Set down exactly the entries below, beginning at their first line and ending at the line with "(forall c', cache_ok".

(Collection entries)
.....
(** [acquire_entry_for_sequence] as the operations call it. *)
Lemma acquire_or_fail c0 c seq i op pending e (errors : PrefixCacheError -> Prop) (Q : unit -> PrefixCache -> Prop) :
  cache_ok c0 c -> 0 <= i -> entries c !! Z.to_nat i = Some e -> e_valid e = true -> errors CapacityExceeded ->
  (forall c', cache_ok c0 c' -> acquired c c' seq i e ->
     (exists e', entries c' !! Z.to_nat i = Some e' /\ same_entry_but_references e e') ->
     (forall j, j <> Z.to_nat i -> entries c' !! j = entries c !! j) -> Q tt c') ->
  wp (catch (acquire_entry_for_sequence seq i op pending) (fun status => fail_with_rollback seq op status))
    Q (failed c0 seq op errors) c.
Proof.
  intros Hok Hi He Hv Herr HQ. wp_steps.
  eapply wp_mono; [by apply acquire_entry_spec; [apply Hok|..]| |].
  - intros [] c' (Hok'&Hself&Hother&Hacq). apply HQ; [by eapply cache_ok_trans|done..].
  - intros err c' (Hok'&->&_). apply fail_spec; [by eapply cache_ok_trans|done].
Qed.

(** [install_entry] as the operations call it. *)
Lemma install_or_fail c0 c seq v flags parent block content first tokens op (errors : PrefixCacheError -> Prop)
    (Q : unit -> PrefixCache -> Prop) :
  cache_ok c0 c -> installable c v -> 1 <= tokens <= block_token_count c -> 0 <= first ->
  first + tokens <= U32_MAX -> errors CapacityExceeded ->
  (forall c' e physical now, cache_ok c0 c' -> bindings c' = bindings c ->
     entries c' !! Z.to_nat v = Some (installed e flags parent block content first tokens op physical now) ->
     (forall j, j <> Z.to_nat v -> entries c' !! j = entries c !! j) -> Q tt c') ->
  wp (catch (install_entry v flags parent block content first tokens op)
       (fun status => fail_with_rollback seq op status)) Q (failed c0 seq op errors) c.
Proof.
  intros Hok Hv Ht1 Ht2 Ht3 Herr HQ. wp_steps.
  eapply wp_mono; [by apply install_entry_spec; [apply Hok|..]| |].
  - intros [] c' (Hok'&Hb&(e&p&now&He)&Hother). eapply HQ; [by eapply cache_ok_trans|done|exact He|done].
  - intros err c' (Hok'&->&_). apply fail_spec; [by eapply cache_ok_trans|done].
Qed.

(** The sequence is bound to the [m]-th block of the prompt. *)
Definition bound_block (c : PrefixCache) (btc : Z) (tokens : list Z) (seq : Z) (m : nat) : Prop :=
  exists k b, bindings c !! k = Some b /\ b_valid b = true /\ b_sequence_id b = seq /\
    b_first_token_index b = Z.of_nat m * btc /\ b_token_count b = btc /\
    b_parent_hash b = chain_hash btc tokens m /\ b_block_hash b = chain_hash btc tokens (S m).

Lemma acquired_bound c c' seq' i e btc tokens seq m :
  acquired c c' seq' i e -> bound_block c btc tokens seq m -> bound_block c' btc tokens seq m.
Proof.
  intros (_&Hkeep&_) (k&b&Hb&Hv&H1&H2&H3&H4&H5). destruct (Hkeep k b Hb Hv) as (fl&Hb'&Hv').
  exists k, (b <| b_flags := fl |>). done.
Qed.

Lemma matched_bounds c (tokens : list Z) n :
  cache_wf c -> walk_ends c tokens (maximum_reusable_token_count c (u32 (Z.of_nat (length tokens)))) n ->
  0 <= Z.of_nat n * block_token_count c <= U32_MAX /\
  Z.of_nat n * block_token_count c <= Z.of_nat (length tokens).
Proof.
  intros Hwf Hend. pose proof (sw_btc _ _ _ _ _ _ Hwf) as Hb.
  destruct (u32_le (Z.of_nat (length tokens))) as [Hl Hl']; [lia|].
  destruct (max_reusable_spec c (u32 (Z.of_nat (length tokens))) Hb) as (H0&Hx&_); [lia|].
  destruct Hend as [?|[? _]]; nia.
Qed.

Lemma next_epoch_spec c (R : PrefixCacheError -> PrefixCache -> Prop) :
  cache_wf c ->
  wp next_epoch (fun op c' => op = operation_epoch c +u64 1 /\ cache_ok c c' /\ entries c' = entries c /\
    bindings c' = bindings c /\ free_entry_head c' = free_entry_head c /\ arena c' = arena c) R c.
Proof.
  intros Hwf. unfold next_epoch. wp_steps. by split_and!.
Qed.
.....
Solved exercise:
(** [acquire_entry_for_sequence] as the operations call it. *)
Lemma acquire_or_fail c0 c seq i op pending e (errors : PrefixCacheError -> Prop) (Q : unit -> PrefixCache -> Prop) :
  cache_ok c0 c -> 0 <= i -> entries c !! Z.to_nat i = Some e -> e_valid e = true -> errors CapacityExceeded ->
  (forall c', cache_ok c0 c' -> acquired c c' seq i e ->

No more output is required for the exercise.